= TASK TO CARRY OUT =
Search the records below for the word "timeout" and show every line where it occurs.

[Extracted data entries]
§ §

(** X22.  The simulation routes never touch the cache: after
    [POST /api/simulate], or [POST /api/run] in "simulate" mode, the cache
    entry and the log of fetches and computations are as before, whatever
    the body; and the two routes answer alike. *)
Theorem simulate_leaves_cache_alone (b : list (string * value)) (st : mstate) :
  store (simulate b st).2 = store st ∧
  calls (simulate b st).2 = calls st ∧
  (is_str (body_get b "mode") "simulate" = true →
   run_post b st = simulate b st).
Proof.
  unfold api_simulate, api_run, simulate_request.
  split_and!.
  - destruct (float_arg py_float b "lat"); [done|].
    destruct (float_arg py_float b "lon"); [done|].
    destruct (float_arg py_float b "depth"); [done|].
    destruct (float_arg py_float b "mag"); [done|].
    by destruct (simulate0 _ _ _ _ _).
  - destruct (float_arg py_float b "lat"); [done|].
    destruct (float_arg py_float b "lon"); [done|].
    destruct (float_arg py_float b "depth"); [done|].
    destruct (float_arg py_float b "mag"); [done|].
    by destruct (simulate0 _ _ _ _ _).
  - by intros ->.
Qed.

(** X23.  A simulation request that lacks one of [lat], [lon], [depth],
    [mag], or gives one that [float] rejects, is answered 500 with an
    error body; the simulator is not called and the state is as before. *)
Theorem simulate_bad_parameter (b : list (string * value)) (st : mstate)
    (k : string) :
  k ∈ ["lat"; "lon"; "depth"; "mag"]%string →
  assoc k b = None ∨ (∃ v, assoc k b = Some v ∧ py_float v = None) →
  ∃ e, simulate b st = (error_500 str_exn e, st).
Proof.
  intros Hk Hbad.
  assert (Hf : ∃ e, float_arg py_float b k = inl e).
  { unfold float_arg. destruct Hbad as [->|(v & -> & ->)]; eauto. }
  destruct Hf as [e He].
  unfold api_simulate, simulate_request.
  destruct (float_arg py_float b "lat") as [e1|lat] eqn:H1; [by exists e1|].
  destruct (float_arg py_float b "lon") as [e2|lon] eqn:H2; [by exists e2|].
  destruct (float_arg py_float b "depth") as [e3|dep] eqn:H3; [by exists e3|].
  destruct (float_arg py_float b "mag") as [e4|mag] eqn:H4; [by exists e4|].
  exfalso.
  repeat (apply elem_of_cons in Hk as [->|Hk]; [congruence|]).
  by apply elem_of_nil in Hk.
Qed.

(** X24.  After a [POST /api/refresh] whose fetch and computation
    succeed, the content of the answer is [ok], the document's [meta] and
    the new fingerprint.  If that content can be rendered as JSON the
    answer is 200 with it; if it cannot (the [meta] holds something JSON
    does not have), building the response raises inside the [try] and the
    answer is 500, although the cache has been replaced.  In both cases
    [GET /api/cache_state] then reports a cache that is present, with the
    new fingerprint and the time of the computation, and changes
    nothing. *)
Theorem refresh_then_cache_state (st : mstate) ev w1 d w2 meta k t w3 :
  fetch0 (world st) = (inr ev, w1) →
  compute0 ev w1 = (inr d, w2) →
  py_get d "meta" (VDict []) = inr meta →
  key_of py_str meta = inr k →
  time0 w2 = (t, w3) →
  let st' := (refresh st).2 in
  let content := VDict [("ok", VBool true); ("meta", meta);
                        ("event_key", VStr k)]%string in
  (json_ok content = true → (refresh st).1 = Http 200 content) ∧
  (json_ok content = false →
   (refresh st).1 = error_500 str_exn (NotEncodable content)) ∧
  store st' = CacheEntry d (Some k) t ∧
  api_cache_state st'
  = (Http 200 (VDict [("has_cache", VBool true); ("event_key", VStr k);
                      ("ts", VFloat t 0); ("ttl_sec", VNone)]%string), st').
Proof.
  intros Hf Hc Hm Hk Ht st' content. subst st' content. unfold api_refresh.
  rewrite (goc_mandatory _ _ _ _ true st) by (by left).
  rewrite (cas_ok _ _ _ _ st ev w1 d w2 meta k t w3) by done.
  rewrite Hm. cbn. unfold api_cache_state, json_response. cbn.
  rewrite (py_get_is_dict _ _ _ _ Hm). split_and!; try done; by intros ->.
Qed.

End Routes.

Lemma get_run_on_populated_cache_witness :
  (api_run_get scripted_fetch render_fails (clock_at 9) show describe
     all_encodable (warm [inr E2])).1
  = Http 200 (data (store (warm [inr E2]))).
Proof.
  refine (proj1 (get_run_on_populated_cache scripted_fetch render_fails
            (clock_at 9) show describe all_encodable (warm [inr E2]) _) _);
    reflexivity.
Defined.

Lemma get_run_on_empty_cache_failure_witness :
  (api_run_get scripted_fetch render (clock_at 9) show describe all_encodable
     (MState [inl (Failure "timeout")] empty_cache [])).1
  = Http 500 (VDict [("error", VStr "timeout")]%string).
Proof.
  apply (get_run_on_empty_cache_failure scripted_fetch render (clock_at 9)
           show describe all_encodable
           (MState [inl (Failure "timeout")] empty_cache [])
           (Failure "timeout") []); reflexivity.
Defined.

Lemma post_run_without_mode_witness :
  api_run scripted_fetch render (clock_at 9) show echo_simulate number_only
    describe all_encodable [("force", VBool false)]%string (warm [inr E2])
  = api_run_get scripted_fetch render (clock_at 9) show describe
      all_encodable (warm [inr E2]).
Proof.
  apply (post_run_without_mode scripted_fetch render (clock_at 9) show
           echo_simulate number_only describe all_encodable); reflexivity.
Defined.

Lemma simulate_bad_parameter_witness :
  let b := [("lat", VInt 19); ("lon", VStr "east");
            ("depth", VInt 10); ("mag", VInt 4)]%string in
  ∃ e, api_simulate echo_simulate number_only describe all_encodable b
         (warm [inr E2])
       = (error_500 describe e, warm [inr E2]).
Proof.
  apply (simulate_bad_parameter echo_simulate number_only describe
           all_encodable _ _ "lon"%string).
  - right. left.
  - right. exists (VStr "east"). split; reflexivity.
Defined.

(** A refresh whose answer cannot be rendered: 500, with the cache
    replaced all the same. *)
Lemma refresh_then_cache_state_witness :
  let r := api_refresh scripted_fetch render (clock_at 9) show describe
             none_encodable (warm [inr E2]) in
  status r.1 = 500 ∧
  event_key (store r.2) = Some "2024-05-02T03:30:00Z|18.7|98.9|3.1|5"%string.
Proof.
  edestruct (refresh_then_cache_state scripted_fetch render (clock_at 9) show
               describe none_encodable (warm [inr E2])) as (_ & H & Hs & _);
    [reflexivity | reflexivity | reflexivity | reflexivity | reflexivity |].
  cbn zeta in *. rewrite H by reflexivity. rewrite Hs. split; reflexivity.
Defined.

End ApiMore.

§ §

= THE ANSWER =
     (MState [inl (Failure "timeout")] empty_cache [])).1
  = Http 500 (VDict [("error", VStr "timeout")]%string).
           (MState [inl (Failure "timeout")] empty_cache [])
           (Failure "timeout") []); reflexivity.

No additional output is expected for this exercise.